- THE INPUT:

* * *

(** ** [strncpy] *)

(** Modelled from the spec: [strncpy] is the C library routine the shim
    calls for its copy "bounded by the supplied capacity"; its file is not
    among the verified sources.  Following ISO C, exactly [n] bytes are
    stored at [d], [d+1], ...: the characters of [s] up to its terminator,
    then NUL bytes.  [s] lists the bytes found at the source pointer; the end
    of the list stands for the terminator. *)
Fixpoint strncpy_loop (d : N) (s : list byte) (n : nat) : M unit :=
  match n with
  | O => ret tt
  | S n' =>
      match s with
      | [] => store d x00 ;;; strncpy_loop (N.succ d) [] n'
      | c :: s' =>
          store d c ;;;
          strncpy_loop (N.succ d) (if is_nul c then [] else s') n'
      end
  end.

Definition strncpy (d : N) (s : list byte) (n : N) : M N :=
  strncpy_loop d s (N.to_nat n) ;;; ret d.

(** ** [ttyname_r] (ttyname_r.c, lines 67-111, the WASI branch) *)

Definition ttyname_r (K : constants) (h : host)
    (fd : Z) (name : N) (size : N) : M Z :=
  q <- __wasi_tty_get h ;;
  let r := fst q in
  let tty := snd q in
  if negb (r =? 0) then
    set_errno r ;;;
    ret 0
  else if (fd =? 0) && (stdin_tty tty =? __WASI_BOOL_TRUE) then
    strncpy name (c_str "/dev/stdin") size ;;;
    ret 0
  else if (fd =? 1) && (stdout_tty tty =? __WASI_BOOL_TRUE) then
    strncpy name (c_str "/dev/stdout") size ;;;
    ret 0
  else if (fd =? 2) && (stderr_tty tty =? __WASI_BOOL_TRUE) then
    strncpy name (c_str "/dev/stderr") size ;;;
    ret 0
  else
    ret (ENOTTY K).

(** ** [pthread_setname_np] (pthread_setname_np.c) *)

(** A [pthread_t] points to the thread descriptor; the code compares the
    pointers and reads the [tid] field behind one of them. *)
Record pthread_t := mkThread {
  thread_addr : N;
  tid : Z
}.

Definition pthread_eqb (a b : pthread_t) : bool :=
  N.eqb (thread_addr a) (thread_addr b).

(** Modelled from the spec: [strnlen] of the C library (not among the
    verified sources), used to check the name "bounded length,
    conventionally <= 15 visible characters": the number of bytes before the
    first NUL, looking at no more than [n] bytes. *)
Fixpoint strnlen (s : list byte) (n : nat) : nat :=
  match n, s with
  | S n', c :: s' => if is_nul c then O else S (strnlen s' n')
  | _, _ => O
  end.

(** Length of the C string at [s]. *)
Definition strlen (s : list byte) : nat := strnlen s (length s).

(** Modelled from the spec: [pthread_setcancelstate] of the thread subsystem
    (out of scope of the verified sources).  It rejects a state above 2 and
    otherwise swaps the cancel state of the caller, handing back the old
    one. *)
Definition pthread_setcancelstate (K : constants) (new : Z) : M (Z * option Z) :=
  fun st =>
    if (0 <=? new) && (new <=? 2) then
      ((0, Some (canceldisable st)),
       mkState (errno st) (mem st) new (trace st))
    else ((EINVAL K, None), st).

(* sizeof "/proc/self/task//comm" + 3*sizeof(int), pthread_setname_np.c:15 *)
Definition sizeof_f : nat :=
  (S (String.length "/proc/self/task//comm") + 3 * 4)%nat.

(** Modelled from the spec: [snprintf] of the C library with the format
    ["/proc/self/task/%d/comm"]: the decimal [tid] between the two fixed
    parts, cut to what fits before the terminator in a buffer of [n] bytes. *)
Definition snprintf_comm (n : nat) (t : Z) : list byte :=
  take (Nat.pred n)
       (c_str "/proc/self/task/"
        ++ c_str (NilZero.string_of_int (Z.to_int t))
        ++ c_str "/comm").

Definition prctl (h : host) (opt : Z) (arg : list byte) : M Z :=
  emit (EvPrctl opt arg) ;;; syscall_ret (sys_prctl h opt arg).

Definition open (h : host) (path : list byte) (flags : Z) : M Z :=
  emit (EvOpen path flags) ;;; syscall_ret (sys_open h path flags).

Definition write (h : host) (fd : Z) (buf : list byte) (len : nat) : M Z :=
  emit (EvWrite fd (take len buf)) ;;; syscall_ret (sys_write h fd (take len buf)).

Definition close (h : host) (fd : Z) : M Z :=
  emit (EvClose fd) ;;; syscall_ret (sys_close h fd).

(** Lines 12-29: the build with [__wasilibc_unmodified_upstream].  [self] is
    what [pthread_self()] answers; [name] lists the bytes at the pointer. *)
Definition pthread_setname_np_upstream (K : constants) (h : host)
    (self : pthread_t) (thread : pthread_t) (name : list byte) : M Z :=
  let len := strnlen name 16 in
  if (15 <? len)%nat then ret (ERANGE K)
  else if pthread_eqb thread self then
    r <- prctl h (PR_SET_NAME K) name ;;
    if negb (r =? 0) then get_errno else ret 0
  else
    let f := snprintf_comm sizeof_f (tid thread) in
    cs <- pthread_setcancelstate K PTHREAD_CANCEL_DISABLE ;;
    fd <- open h f (O_WRONLY K) ;;
    status <-
      (if fd <? 0 then get_errno
       else
         w <- write h fd name len ;;
         if w <? 0 then get_errno else ret 0) ;;
    (if 0 <=? fd then close h fd ;;; ret tt else ret tt) ;;;
    match snd cs with
    | Some old => pthread_setcancelstate K old ;;; ret status
    | None => ret status
    end.

(** Lines 31-34: the WASI build. *)
Definition pthread_setname_np_wasi (thread : pthread_t) (name : list byte) : M Z :=
  ret 0.

(** The preprocessor picks one of the two definitions. *)
Definition pthread_setname_np (__wasilibc_unmodified_upstream : bool)
    (K : constants) (h : host) (self : pthread_t)
    (thread : pthread_t) (name : list byte) : M Z :=
  if __wasilibc_unmodified_upstream
  then pthread_setname_np_upstream K h self thread name
  else pthread_setname_np_wasi thread name.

* * *

- WHAT YOU SHOULD DO:
Every line in the material above that has the word "flags" should be copied.

- SOLUTION TO THIS EXERCISE:
Definition open (h : host) (path : list byte) (flags : Z) : M Z :=
  emit (EvOpen path flags) ;;; syscall_ret (sys_open h path flags).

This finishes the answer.